- [Task statement]
Where the listing below has a line with "- exists c. done.", write out exactly that line and every line after it, stopping after the line with "Lemma dispatch_worth dom".

Supplied information: Begin

(** The frames of the log, in order, each decoded or not.  A frame takes at
    least four bytes, so the length of the data is enough fuel. *)
Fixpoint wal_entries (fuel : nat) (data : list u8) : list (option CrossShardMessage) :=
  match fuel with
  | O => []
  | S fuel' =>
      if (length data <? 4)%nat then [] else
      let len := Z.to_nat (from_le_bytes (take 4 data)) in
      let rest := drop 4 data in
      if (length rest <? len)%nat then [] else
      deserialize (take len rest) :: wal_entries fuel' (drop len rest)
  end.

Definition replay_entry (acc : nat * MessageProcessor) (e : option CrossShardMessage) : nat * MessageProcessor :=
  match e with
  | Some (ReceiptM m) => (S acc.1, (send_receipt m acc.2).2)
  | _ => acc
  end.
Definition replay_wal (p : MessageProcessor) : nat * MessageProcessor :=
  match wal p with
  | None => (O, p)
  | Some data => foldl replay_entry (O, p) (wal_entries (length data) data)
  end.
End Wal.

(** ** Batches *)

Definition receipt_of (now : u64) (m : CrossShardMessage) : option Receipt :=
  match m with ReceiptM r => Some (MkStoredReceipt r RPending now) | _ => None end.
Definition apply_ack (s : ReceiptStore) (m : CrossShardMessage) : ReceiptStore :=
  match m with
  | ReceiptAck id success => if success then mark_processed id s else mark_failed id s
  | _ => s
  end.
Definition status_update (process_receipt : Receipt → bool) (r : Receipt) : Hash * ReceiptStatus :=
  (rm_receipt_id (rc_msg r), if process_receipt r then RProcessed else RFailed).

(** [process_receipt r] is the outcome of the task spawned for [r]. *)
Definition process_batch (now : u64) (process_receipt : Receipt → bool) (messages : list CrossShardMessage)
    (s : ReceiptStore) : ReceiptStore :=
  let s1 := foldl apply_ack s messages in
  let rs := omap (receipt_of now) messages in
  match rs with
  | [] => s1
  | _ => update_statuses_batch (status_update process_receipt <$> rs) (store_receipts_batch rs s1)
  end.

(** What the loop of [process_messages] waits for. *)
Inductive LoopEvent := Tick | Received (m : CrossShardMessage) | ChannelEnd.

(** One turn of the loop: the batch handed to [process_batch], if any, the
    accumulated batch, and whether the loop goes on. *)
Definition loop_turn (batch : list CrossShardMessage) (e : LoopEvent) :
    option (list CrossShardMessage) * list CrossShardMessage * bool :=
  match e with
  | Tick => match batch with [] => (None, [], true) | _ => (Some batch, [], true) end
  | Received m =>
      let batch' := batch ++ [m] in
      if BATCH_SIZE <=? Z.of_nat (length batch') then (Some batch', [], true) else (None, batch', true)
  | ChannelEnd => match batch with [] => (None, [], false) | _ => (Some batch, batch, false) end
  end.

(** The batches processed over a sequence of events. *)
Fixpoint process_messages (batch : list CrossShardMessage) (es : list LoopEvent) : list (list CrossShardMessage) :=
  match es with
  | [] => []
  | e :: es' =>
      let '(out, batch', go) := loop_turn batch e in
      option_list out ++ (if go then process_messages batch' es' else [])
  end.

(** ** The log and its replay *)

Section WalTheorems.
Context `{Codec CrossShardMessage}.

(** Encodable, and short enough for the length field of a frame. *)
Definition loggable (m : ReceiptMsg) : Prop :=
  ∃ bytes, serialize (ReceiptM m) = Some bytes ∧ Z.of_nat (length bytes) < u32_size.

Definition wal_of (ms : list ReceiptMsg) : list u8 := concat ((λ m, wal_frame (ReceiptM m)) <$> ms).

Lemma wal_of_app ms1 ms2 : wal_of (ms1 ++ ms2) = wal_of ms1 ++ wal_of ms2.
Proof. unfold wal_of. by rewrite fmap_app, concat_app. Qed.

Lemma wal_entries_frame fuel m bytes rest :
  serialize m = Some bytes → Z.of_nat (length bytes) < u32_size →
  wal_entries (S fuel) (wal_frame m ++ rest) = Some m :: wal_entries fuel rest.
Proof.
  intros Hs Hlen. unfold wal_frame. rewrite Hs, <- app_assoc. rewrite Z.mod_small by lia.
  cbn [wal_entries]. set (hd := to_le_bytes 4 _).
  assert (length hd = 4%nat) as Hhd by (pose proof (length_to_le_bytes 4 (Z.of_nat (length bytes))); unfold hd; lia).
  rewrite (proj2 (Nat.ltb_ge _ _)) by (rewrite length_app; lia).
  rewrite <- Hhd, take_app_length, drop_app_length.
  assert (Z.to_nat (from_le_bytes hd) = length bytes) as Hn.
  { unfold hd. rewrite from_to_le_bytes; [lia|done|]. cbn. unfold u32_size in Hlen. lia. }
  rewrite Hn, (proj2 (Nat.ltb_ge _ _)) by (rewrite length_app; lia).
  rewrite take_app_length, drop_app_length. by rewrite (deserialize_serialize _ _ Hs).
Qed.

(** Reading the log back gives the messages that were appended. *)
Lemma wal_entries_of ms fuel :
  Forall loggable ms → (length (wal_of ms) <= fuel)%nat →
  wal_entries fuel (wal_of ms) = (λ m, Some (ReceiptM m)) <$> ms.
Proof.
  intros Hl. revert fuel. induction Hl as [|m ms (bytes & Hs & Hlen) _ IH]; intros fuel Hf.
  { by destruct fuel. }
  change (wal_of (m :: ms)) with (wal_frame (ReceiptM m) ++ wal_of ms) in *.
  assert (4 <= length (wal_frame (ReceiptM m)))%nat as Hfr.
  { unfold wal_frame. rewrite Hs, length_app. pose proof (length_to_le_bytes 4 (Z.of_nat (length bytes) mod u32_size)). lia. }
  rewrite length_app in Hf. destruct fuel as [|fuel]; [lia|].
  rewrite (wal_entries_frame fuel _ bytes) by done. rewrite IH by lia. done.
Qed.

Definition mailbox (i : nat) (ms : list ReceiptMsg) : list CrossShardMessage :=
  ReceiptM <$> filter (λ m, rm_target m = i) ms.

(** The processor after sending [ms] from [n] fresh channels. *)
Definition sent (n : nat) (file : list u8) (ms : list ReceiptMsg) : MessageProcessor :=
  MkProcessor ∅ ((λ i, MkChannel (mailbox i ms) false false) <$> seq 0 n) (Some (file ++ wal_of ms)).

Lemma mailbox_snoc i ms m :
  mailbox i (ms ++ [m]) = mailbox i ms ++ (if decide (rm_target m = i) then [ReceiptM m] else []).
Proof.
  unfold mailbox. rewrite filter_app, fmap_app, filter_cons, filter_nil. by destruct (decide _).
Qed.
Lemma length_mailbox i ms : (length (mailbox i ms) <= length ms)%nat.
Proof. unfold mailbox. rewrite length_fmap. apply length_filter. Qed.

Lemma send_receipt_sent n file ms m :
  (rm_target m < n)%nat → Z.of_nat (length ms) < MAX_CHANNEL_DEPTH →
  send_receipt m (sent n file ms) = (Ok tt, sent n file (ms ++ [m])).
Proof.
  intros Ht Hd. unfold send_receipt. etransitivity; [apply se_get_step|]. cbv beta.
  assert (channels (sent n file ms) !! rm_target m = Some (MkChannel (mailbox (rm_target m) ms) false false)) as Hch.
  { unfold sent. cbn [channels]. rewrite list_lookup_fmap, lookup_seq_lt by done. done. }
  rewrite Hch. etransitivity; [apply se_mod_step|]. unfold enqueue.
  replace (channels (append_wal (ReceiptM m) (sent n file ms))) with (channels (sent n file ms)) by done.
  rewrite Hch. unfold try_send. cbn [closed queue]. pose proof (length_mailbox (rm_target m) ms).
  rewrite (proj2 (Z.leb_gt _ _)) by lia. f_equal.
  unfold set_channel, append_wal, sent. cbn [receipt_store channels wal taken closed].
  rewrite wal_of_app. f_equal.
  - apply list_eq. intros i. destruct (decide (i = rm_target m)) as [->|Hne].
    + rewrite list_lookup_insert_eq by (by rewrite length_fmap, length_seq).
      rewrite list_lookup_fmap, lookup_seq_lt by done. cbn. rewrite mailbox_snoc. by rewrite decide_True.
    + rewrite list_lookup_insert_ne by done. rewrite !list_lookup_fmap.
      destruct (decide (i < n)%nat); [|by rewrite lookup_seq_ge by lia].
      rewrite !lookup_seq_lt by done. cbn. rewrite mailbox_snoc, decide_False by done. by rewrite app_nil_r.
  - cbn [fmap option_fmap option_map]. f_equal. rewrite <- app_assoc. f_equal. f_equal.
    unfold wal_of. cbn. by rewrite app_nil_r.
Qed.
(** ** Receiving *)

Definition process_receipt (value : u128) (to : Address) : SE ShardManager string unit :=
  target ← get_shard_for_address to;
  m ← se_get;
  match shards m !! target with
  | Some _ =>
      se_map_err (λ _, "Failed to process receipt") (on_chain target (update_balance to (λ b, sat_add128 b value)))
  | None => fail "Invalid target shard"
  end.

Definition get_cross_shard_block_height (m : ShardManager) (i : nat) : option u64 :=
  cross_shard_block_heights m !! i.

Definition confirmed (m : ShardManager) (source : nat) (height : u64) : bool :=
  match get_cross_shard_block_height m source with Some h => height <=? h | None => false end.

Definition process_receipt_with_ordering (r : PendingReceipt) : SE ShardManager string unit :=
  m ← se_get;
  if confirmed m (pr_source r) (pr_height r) then process_receipt (pr_value r) (pr_to r)
  else se_mod (λ m, with_pending (pending_receipts m ++ [r]) m).

(** One entry of the drained queue: counted when credited, kept when its
    source is not confirmed yet, dropped when crediting fails. *)
Definition settle_pending {E} (acc : nat * list PendingReceipt) (r : PendingReceipt) :
    SE ShardManager E (nat * list PendingReceipt) :=
  m ← se_get;
  if confirmed m (pr_source r) (pr_height r) then
    ok ← se_try (process_receipt (pr_value r) (pr_to r));
    mret (match ok with Some _ => S acc.1 | None => acc.1 end, acc.2)
  else mret (acc.1, acc.2 ++ [r]).
Fixpoint settle_all {E} (acc : nat * list PendingReceipt) (rs : list PendingReceipt) :
    SE ShardManager E (nat * list PendingReceipt) :=
  match rs with
  | [] => mret acc
  | r :: rs' => acc' ← settle_pending acc r; settle_all acc' rs'
  end.

Definition process_pending_receipts_async {E} : SE ShardManager E nat :=
  m ← se_get;
  _ ← se_mod (with_pending []);
  acc ← settle_all (O, []) (pending_receipts m);
  _ ← se_mod (λ m, with_pending (pending_receipts m ++ acc.2) m);
  mret acc.1.

Definition record_shard_block_height {E} (i : nat) (n : u64) : SE ShardManager E unit :=
  m ← se_get;
  if match cross_shard_block_heights m !! i with Some prev => n <=? prev | None => false end then mret tt
  else
    _ ← se_mod (λ m, with_heights (<[i := n]> (cross_shard_block_heights m)) m);
    _ ← process_pending_receipts_async;
    mret tt.

Definition handle_message {E} (msg : CrossShardMessage) : SE ShardManager E unit :=
  match msg with
  | ReceiptM r =>
      _ ← se_try (process_receipt_with_ordering
                    (MkPendingReceipt (rm_receipt_id r) (rm_source r) (rm_value r) (rm_to r) (rm_height r)));
      mret tt
  | ReceiptAck id success =>
      se_mod (λ m, let p := message_processor m in
        with_processor (set_receipts ((if success then mark_processed id else mark_failed id) (receipt_store p)) p) m)
  | StateSync i n => record_shard_block_height i n
  end.

(** One turn of the task that serves shard [i]; nothing without a message. *)
Definition receive {E} (i : nat) : SE ShardManager E unit :=
  m ← se_get;
  match recv i (message_processor m) with
  | Some (msg, p) => _ ← se_mod (with_processor p); handle_message msg
  | None => mret tt
  end.

(** Hand the receiving end of every channel to a task; the number started. *)
Definition start_one (acc : nat * MessageProcessor) (i : nat) : nat * MessageProcessor :=
  match take_receiver i acc.2 with
  | (Some _, p) => (S acc.1, p)
  | (None, p) => (acc.1, p)
  end.
Definition start_receipt_processing {E} : SE ShardManager E nat := λ m,
  let '(n, p) := foldl start_one (O, message_processor m) (seq 0 (shard_count (config m))) in
  (Ok n, with_processor p m).

(** ** The retry worker *)

Fixpoint due_prefix (now : Z) (q : list RetryEntry) : list RetryEntry * list RetryEntry :=
  match q with
  | e :: q' => if re_next e <=? now then let '(out, rest) := due_prefix now q' in (e :: out, rest) else ([], q)
  | [] => ([], [])
  end.
Lemma route_spec {E} t m :
  manager_base m →
  ∃ c, route_transaction_full (E:=E) t m = (Ok (route (config m) t), with_cache c m) ∧ manager_base (with_cache c m).
Proof.
  intros Hb. unfold route_transaction_full, route. destruct (get_shard_spec (E:=E) (from t) m Hb) as (c & Hc & Hb1).
  erewrite se_bind_step by exact Hc. case_bool_decide as Ht.
  - destruct (get_shard_spec (E:=E) (to t) _ Hb1) as (c2 & Hc2 & Hb2). exists c2. erewrite se_bind_step by exact Hc2.
    done.
  - exists c. done.
Qed.
Lemma list_alter_insert {A} (f : A → A) (l : list A) i x : l !! i = Some x → alter f i l = <[i := f x]> l.
Proof.
  intros Hi. apply list_eq. intros j. destruct (decide (i = j)) as [<-|Hne].
  - rewrite list_lookup_alter_eq, Hi, list_lookup_insert_eq by (by apply lookup_lt_Some in Hi). done.
  - by rewrite list_lookup_alter_ne, list_lookup_insert_ne.
Qed.

Lemma on_shard_spec i f m :
  (i < length (shards m))%nat → on_shard i f m = (Ok tt, with_shards (alter f i) m).
Proof.
  intros Hi. unfold on_shard. destruct (shards m !! i) as [s|] eqn:Hs.
  - unfold with_shards. by rewrite (list_alter_insert f _ i s).
  - apply lookup_ge_None_1 in Hs. lia.
Qed.
(** Once the debit is done, the receipt is in a channel or in the retry queue. *)
Lemma dispatch_worth dom now h msg m :
  funds_ok dom m → payable dom (rm_value msg) (rm_to msg) →
  ∃ m', (r ← on_processor (E:=BlockchainError) (send_receipt msg);
         match r with
         | Ok _ => se_mod (with_cross (alter mark_committed h))
         | Err _ => se_mod (λ m, with_retries (retry_queue m ++ [MkRetry msg 0 (now + from_secs 1)]) m)
         end) m = (Ok tt, m') ∧ balanced dom (rm_value msg) m m' ∧ on_chains dom m' = on_chains dom m.
Proof.
  intros Hf Hp. destruct (send_receipt msg (message_processor m)) as [r p] eqn:Hs.
  destruct (send_receipt_worth msg _ _ _ Hs) as [Hv Hok].
  assert (on_processor (E:=BlockchainError) (send_receipt msg) m = (Ok r, with_processor p m)) as Hon.
  { unfold on_processor. by rewrite Hs. }
  erewrite se_bind_step by exact Hon. destruct r as [[]|e]; cbn [is_ok] in Hv.
  - eexists. split; [done|]. split; [|done]. split.
    + split; [apply Hf|by apply Hok; [apply Hf|]|apply Hf|apply Hf].
    + unfold worth. cbn [with_cross with_processor message_processor]. rewrite Hv.
      change (on_chains dom (with_cross _ _)) with (on_chains dom m).
      change (in_retries (with_cross _ _)) with (in_retries m). change (in_waiting (with_cross _ _)) with (in_waiting m).
      lia.
  - eexists. split; [done|]. split; [|done]. split.
    + split; [apply Hf|by apply Hok; [apply Hf|]| |apply Hf]. cbn [with_retries with_processor retry_queue].
      apply Forall_app_2; [apply Hf|by constructor].
    + unfold worth. rewrite in_retries_snoc. cbn [re_msg with_retries with_processor message_processor]. rewrite Hv.
      change (on_chains dom (with_retries _ _)) with (on_chains dom m).
      change (in_retries (with_processor p m)) with (in_retries m).
      change (in_waiting (with_retries _ _)) with (in_waiting m). lia.
Qed.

Supplied information: End

- [Reply]
  - exists c. done.
Qed.
Lemma list_alter_insert {A} (f : A → A) (l : list A) i x : l !! i = Some x → alter f i l = <[i := f x]> l.
Proof.
  intros Hi. apply list_eq. intros j. destruct (decide (i = j)) as [<-|Hne].
  - rewrite list_lookup_alter_eq, Hi, list_lookup_insert_eq by (by apply lookup_lt_Some in Hi). done.
  - by rewrite list_lookup_alter_ne, list_lookup_insert_ne.
Qed.

Lemma on_shard_spec i f m :
  (i < length (shards m))%nat → on_shard i f m = (Ok tt, with_shards (alter f i) m).
Proof.
  intros Hi. unfold on_shard. destruct (shards m !! i) as [s|] eqn:Hs.
  - unfold with_shards. by rewrite (list_alter_insert f _ i s).
  - apply lookup_ge_None_1 in Hs. lia.
Qed.
(** Once the debit is done, the receipt is in a channel or in the retry queue. *)
Lemma dispatch_worth dom now h msg m :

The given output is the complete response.